=== WHAT TO WORK ON ===
The required output is the lines below from the line containing "- destruct (process_env" to the line containing "let process_env := fun name : string =>", inclusive, retyped exactly. No other lines belong in it.

=== EXTRACTED RECORDS ===
(* ===== verification/SpgwIpfwSpec.v ===== *)
(** The bearer that [SpgwIpfw] gives a packet is the first one with a filter for its
    flow; how the headers of IPv6 are passed over. *)

From stdpp Require Import gmap.
From S2P Require Import Prelude Alloc Pool Misc GtpTypes UePool UePoolSpec SpgwContext SpgwInv SpgwSess SpgwSpec SpgwIpfw.

Module SpgwIpfwSpec.
Import Pool UePoolSpec SpgwContext SpgwInv SpgwSpec SpgwIpfw.

(** ** Flows *)

(** What a filter looks at: the addresses, the protocol and the ports. *)
Record flow := mkFlow { f_src : list Z; f_dst : list Z; f_proto : Z; f_sport : Z; f_dport : Z }.

Record flow_ok (n : nat) (f : flow) : Prop := {
  fo_src : bytes (f_src f) /\ length (f_src f) = n; fo_dst : bytes (f_dst f) /\ length (f_dst f) = n;
  fo_ports : inw 16 (f_sport f) /\ inw 16 (f_dport f) }.

Definition with_ports (proto : Z) : Prop := proto = IPPROTO_TCP \/ proto = IPPROTO_UDP.
#[export] Instance with_ports_dec p : Decision (with_ports p).
Proof. unfold with_ports. apply _. Defined.

(** The address [a] is in the network of [net] with a prefix of [b] bits. *)
Definition in_network (b : nat) (net a : list Z) : Prop :=
  be a / 2 ^ (8 * Z.of_nat (length a) - Z.of_nat b) = be net / 2 ^ (8 * Z.of_nat (length a) - Z.of_nat b).
(** The bound 0 is none. *)
Definition in_range (low high x : Z) : Prop := low <= x /\ (high = 0 \/ x <= high).

(** The rule has a prefix of [lb] bits for the remote end, of [rb] for the UE. *)
Record prefixes (n : nat) (r : GtpTypes.pgw_rule_t) (lb rb : nat) : Prop := {
  pr_local : take n (GtpTypes.local_mask r) = pmask n lb /\ (lb <= 8 * n)%nat;
  pr_remote : take n (GtpTypes.remote_mask r) = pmask n rb /\ (rb <= 8 * n)%nat;
  pr_net : bytes (take n (GtpTypes.local_addr r)) /\ length (take n (GtpTypes.local_addr r)) = n /\
    be (take n (GtpTypes.local_addr r)) mod 2 ^ (8 * Z.of_nat n - Z.of_nat lb) = 0;
  pr_ue : bytes (take n (GtpTypes.remote_addr r)) /\ length (take n (GtpTypes.remote_addr r)) = n /\
    be (take n (GtpTypes.remote_addr r)) mod 2 ^ (8 * Z.of_nat n - Z.of_nat rb) = 0 }.

Definition covers (n : nat) (r : GtpTypes.pgw_rule_t) (lb rb : nat) (f : flow) : Prop :=
  in_network lb (take n (GtpTypes.local_addr r)) (f_src f) /\ in_network rb (take n (GtpTypes.remote_addr r)) (f_dst f) /\
  (GtpTypes.proto r = 0 \/
   GtpTypes.proto r = f_proto f /\
   (with_ports (f_proto f) -> in_range (GtpTypes.local_low r) (GtpTypes.local_high r) (f_sport f) /\
                              in_range (GtpTypes.remote_low r) (GtpTypes.remote_high r) (f_dport f))).

Lemma masked_network n b net a : bytes net -> length net = n -> be net mod 2 ^ (8 * Z.of_nat n - Z.of_nat b) = 0 ->
  bytes a -> length a = n -> (b <= 8 * n)%nat ->
  zip_with Z.land a (pmask n b) = net <-> in_network b net a.
Proof.
  intros Hn Ln H0 Ha La Hb. pose proof (be_masked a b Ha ltac:(lia)) as M. cbn zeta in M. rewrite La in M.
  unfold in_network. rewrite La. set (h := 8 * Z.of_nat n - Z.of_nat b) in *.
  assert (0 < 2 ^ h) as Hp by (apply Z.pow_pos_nonneg; lia).
  pose proof (masked_bytes a (pmask n b) Ha) as Hz.
  pose proof (Z.div_mod (be a) (2 ^ h) ltac:(lia)). pose proof (Z.div_mod (be net) (2 ^ h) ltac:(lia)).
  split.
  - intros E. rewrite E in M. nia.
  - intros E. apply be_inj; [done..| |]; [rewrite length_zip_with, length_pmask; lia|]. rewrite M. nia.
Qed.
(** X20. [isLocal] is the default: it holds when ENVIRONMENT is unset or
    empty, or is 'local'.  CI=true makes the run headless and makes
    [isCI] hold without changing the environment name, so [isCI] and
    [isLocal] hold together exactly when CI is 'true' and the
    environment is local. *)
Theorem isCI_isLocal (Num : Type) (parseInt : string -> Num)
    (process_env : string -> option string) :
  let c := Environment.config_of parseInt process_env in
  (TestConfig.isLocal c = true
   <-> Js.truthy (process_env "ENVIRONMENT") = false
       \/ process_env "ENVIRONMENT" = Some "local")
  /\ (process_env "CI" = Some "true" ->
      Environment.headless c = true
      /\ TestConfig.isCI process_env c = true)
  /\ (TestConfig.isCI process_env c && TestConfig.isLocal c = true
      <-> process_env "CI" = Some "true" /\ TestConfig.isLocal c = true).
Proof.
  intros c. subst c.
  unfold TestConfig.isLocal, TestConfig.isCI, Environment.config_of.
  cbn [Environment.environment Environment.headless].
  split; [| split].
  - destruct (process_env "ENVIRONMENT") as [[| ch s] |]; cbn [Js.or_default Js.truthy].
    + split; auto.
    + rewrite String.eqb_eq. split.
      * intros ->. now right.
      * intros [H | H]; [discriminate | congruence].
    + split; auto.
  - intros ->. cbn. now rewrite orb_true_r.
  - rewrite andb_true_iff, orb_true_iff. split.
    + intros [[Hci | Hci] Hloc]; split; try exact Hloc.
      * destruct (process_env "CI") as [v |]; [| discriminate].
        cbn in Hci. apply String.eqb_eq in Hci. now subst v.
      * apply String.eqb_eq in Hci, Hloc. rewrite Hci in Hloc. discriminate.
    + intros [-> Hloc]. split; [now left | exact Hloc].
Qed.

Lemma isCI_isLocal_witness :
  let process_env := fun name : string =>
    if String.eqb name "CI" then Some "true" else None in
  let c := Environment.config_of (fun _ : string => @None Z) process_env in
  process_env "CI" = Some "true"
  /\ Environment.headless c = true
  /\ TestConfig.isCI process_env c = true
  /\ TestConfig.isLocal c = true.
Proof.
  intros process_env c.
  destruct (isCI_isLocal (option Z) (fun _ => None) process_env)
    as (_ & H & _).
  destruct (H eq_refl) as [Hh Hci].
  split; [reflexivity |]. split; [exact Hh |].
  split; [exact Hci | reflexivity].
Defined.

(** ** Evidence *)

Lemma attachment_paths_defined (l : list Attachment) :
  Forall defined_path (XrayReporter.attachment_paths l).
Proof.
  unfold XrayReporter.attachment_paths.
  induction l as [| a l IH]; cbn [flat_map map]; [constructor |].
  rewrite map_app. apply Forall_app. split; [| exact IH].
  destruct (path a) as [[| c s] |]; cbn; repeat constructor.
Qed.

Lemma isSpace3_dash_second (a c : nat) : isSpace3 a 45 c = false.
Proof.
  unfold isSpace3.
  destruct (a =? 225)%nat, (a =? 226)%nat, (a =? 227)%nat, (a =? 239)%nat;
    reflexivity.
Qed.

Lemma isSpace3_dash_third (a b : nat) : isSpace3 a b 45 = false.
Proof.
  unfold isSpace3.
  destruct (a =? 225)%nat, (a =? 226)%nat, (a =? 227)%nat, (a =? 239)%nat,
    (b =? 154)%nat, (b =? 128)%nat, (b =? 129)%nat, (b =? 187)%nat;
    reflexivity.
Qed.

Lemma space_length_dash (s : string) : space_length (String "-" s) = 0%nat.
Proof. destruct s as [| c1 [| c2 s]]; reflexivity. Qed.

Lemma replace_spaces_head (s : string) :
  replace_spaces_from 0 false s
  = match s with
    | EmptyString => EmptyString
    | String c s' =>
        match space_length s with
        | S n => String "-" (replace_spaces_from n true s')
        | O => String c (replace_spaces_from 0 false s')
        end
    end.
Proof. destruct s; reflexivity. Qed.

Lemma space_length_kept (c : ascii) (s : string) :
  space_length (String c s) = 0%nat ->
  space_length (String c (replace_spaces_from 0 false s)) = 0%nat.
Proof.
  intros H. destruct s as [| c1 s2]; [exact H |].
  rewrite replace_spaces_head.
  assert (Hc : isSpace c = false).
  { cbn [space_length] in H. destruct (isSpace c); [discriminate | reflexivity]. }
  destruct (space_length (String c1 s2)) eqn:E1.
  - destruct s2 as [| c2 s3]; [exact H |].
    rewrite replace_spaces_head.
    destruct (space_length (String c2 s3)) eqn:E2; [exact H |].
    cbn [space_length] in H |- *. rewrite Hc in H |- *.
    destruct ((nat_of_ascii c =? 194)%nat && (nat_of_ascii c1 =? 160)%nat);
      [discriminate |].
    replace (nat_of_ascii "-") with 45%nat by reflexivity.
    now rewrite isSpace3_dash_third.
  - cbn [space_length]. rewrite Hc.
    replace (nat_of_ascii "-") with 45%nat by reflexivity.
    rewrite andb_false_r.
    destruct (replace_spaces_from n true s2); [reflexivity |].
    now rewrite isSpace3_dash_second.
Qed.

Lemma replace_spaces_from_no_space (s : string) :
  forall skip in_run, no_space (replace_spaces_from skip in_run s).
Proof.
  unfold no_space.
  induction s as [| c s IH]; intros skip in_run; [reflexivity |].
  cbn [replace_spaces_from].
  destruct skip as [| n]; [| apply IH].
  destruct (space_length (String c s)) as [| n] eqn:E.
  - cbn [no_space_b]. rewrite (space_length_kept c s E), IH. reflexivity.
  - destruct in_run; [apply IH |].
    cbn [no_space_b]. rewrite space_length_dash, IH. reflexivity.
Qed.

(** X21. The evidence the basic reporter attaches holds defined paths
    only: attachments without a path are left out, in contrast with the
    hybrid and the full reporter, which keep one entry per attachment,
    defined or not.  The basic reporter looks for a failure screenshot
    exactly for a test that failed with an error, under the name
    test-results/failure-<title>-<time>.png, where <title> is the title
    of the test with every run of white space replaced by one dash, so
    that no white space is left in it, and <time> is the clock in
    milliseconds; the screenshot is attached when the file exists. *)
Theorem basic_evidence_defined (env : Env) (test : TestCase)
    (result : TestResult) (w : World) :
  let r := XrayReporter.generateEvidence env test result w in
  let paths := match attachments result with
               | Some l => XrayReporter.attachment_paths l
               | None => []
               end in
  let looks := String.eqb (r_status result) "failed"
               && match error result with Some _ => true | None => false end in
  let name := replace_spaces false (title test) in
  let p := "test-results/failure-" ++ name ++ "-"
           ++ Js.show_Z (now_ms env (events w)) ++ ".png" in
  outcome r
  = Ret (paths ++ if looks && file_exists env p then [Some p] else [])%list
  /\ emitted r = (if looks then [EExists p] else [])
  /\ Forall defined_path paths
  /\ no_space name
  /\ replace_spaces false
       ("login" ++ String (ascii_of_nat 9) (String (ascii_of_nat 194)
                     (String (ascii_of_nat 160) " works")))
     = "login-works"
  /\ length (XrayReporterHybrid.generateEvidence test result)
     = match attachments result with Some l => length l | None => 0%nat end
  /\ XrayReporterFull.generateEvidence test result
     = XrayReporterHybrid.generateEvidence test result.
Proof.
  intros r paths looks name p. subst r.
  unfold XrayReporter.generateEvidence. fold paths. fold looks.
  split; [| split; [| split; [| split; [| split; [| split]]]]].
  - destruct looks; [| cbn; now rewrite app_nil_r].
    rewrite outcome_bind. cbn [Date_now bind get_events ret outcome].
    rewrite outcome_bind. cbn [emit outcome]. fold name. fold p.
    cbn [andb]. destruct (file_exists env p); cbn [ret outcome];
      [reflexivity | now rewrite app_nil_r].
  - destruct looks; [| reflexivity].
    rewrite emitted_bind. cbn [Date_now bind get_events ret outcome emitted app].
    rewrite emitted_bind. cbn [emit outcome emitted]. fold name. fold p.
    destruct (file_exists env p); reflexivity.
  - subst paths. destruct (attachments result);
      [apply attachment_paths_defined | constructor].
  - apply replace_spaces_from_no_space.
  - vm_compute. reflexivity.
  - unfold XrayReporterHybrid.generateEvidence.
    destruct (attachments result); [apply length_map | reflexivity].
  - reflexivity.
Qed.

(** ** Commenting on a test case *)

Section Commenting.

Variable env : Env.

Lemma hybrid_addTestExecutionComment_run (k st : string) (t : option Z)
    (c : option string) (w : World) :
  let hist := requests_of (events w) in
  exists evs body,
    let q := mkRequest POST ("/issue/" ++ k ++ "/comment") (BComment body) in
    XrayClientHybrid.addTestExecutionComment env k st t c w
    = mkRun
        (Ret match found_data (server env hist (lookup k)) with
             | None => false
             | Some _ =>
                 match server env (hist ++ [lookup k]) q with
                 | Resolved _ => true
                 | Rejected _ _ => false
                 end
             end)
        evs (canCreateIssues w)
    /\ requests_of evs
       = lookup k :: match found_data (server env hist (lookup k)) with
                     | None => []
                     | Some _ => [q]
                     end.
Proof.
  intros hist. subst hist.
  destruct (hybrid_findTestCase_run env k w) as (e1 & H1 & R1).
  unfold XrayClientHybrid.addTestExecutionComment,
    XrayClientHybrid.addTestExecutionComment_catch,
    XrayClientFull.executionComment.
  destruct (found_data (server env (requests_of (events w)) (lookup k)))
    as [data |].
  - destruct (server env (requests_of (events w) ++ [lookup k])
                (mkRequest POST ("/issue/" ++ k ++ "/comment")
                   (XrayClientFull.executionComment st t c
                      (now_iso env (events w ++ e1)))))
      as [d | e [[s body] |]] eqn:Es;
      unfold XrayClientFull.executionComment in Es;
      (eexists _, _; cbv zeta; rewrite Es;
       split; [mrun | hist_norm; reflexivity]).
  - eexists _, "". split; [mrun | hist_norm; reflexivity].
Qed.

End Commenting.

=== RESPONSE AREA ===
  - destruct (process_env "ENVIRONMENT") as [[| ch s] |]; cbn [Js.or_default Js.truthy].
    + split; auto.
    + rewrite String.eqb_eq. split.
      * intros ->. now right.
      * intros [H | H]; [discriminate | congruence].
    + split; auto.
  - intros ->. cbn. now rewrite orb_true_r.
  - rewrite andb_true_iff, orb_true_iff. split.
    + intros [[Hci | Hci] Hloc]; split; try exact Hloc.
      * destruct (process_env "CI") as [v |]; [| discriminate].
        cbn in Hci. apply String.eqb_eq in Hci. now subst v.
      * apply String.eqb_eq in Hci, Hloc. rewrite Hci in Hloc. discriminate.
    + intros [-> Hloc]. split; [now left | exact Hloc].
Qed.

Lemma isCI_isLocal_witness :
  let process_env := fun name : string =>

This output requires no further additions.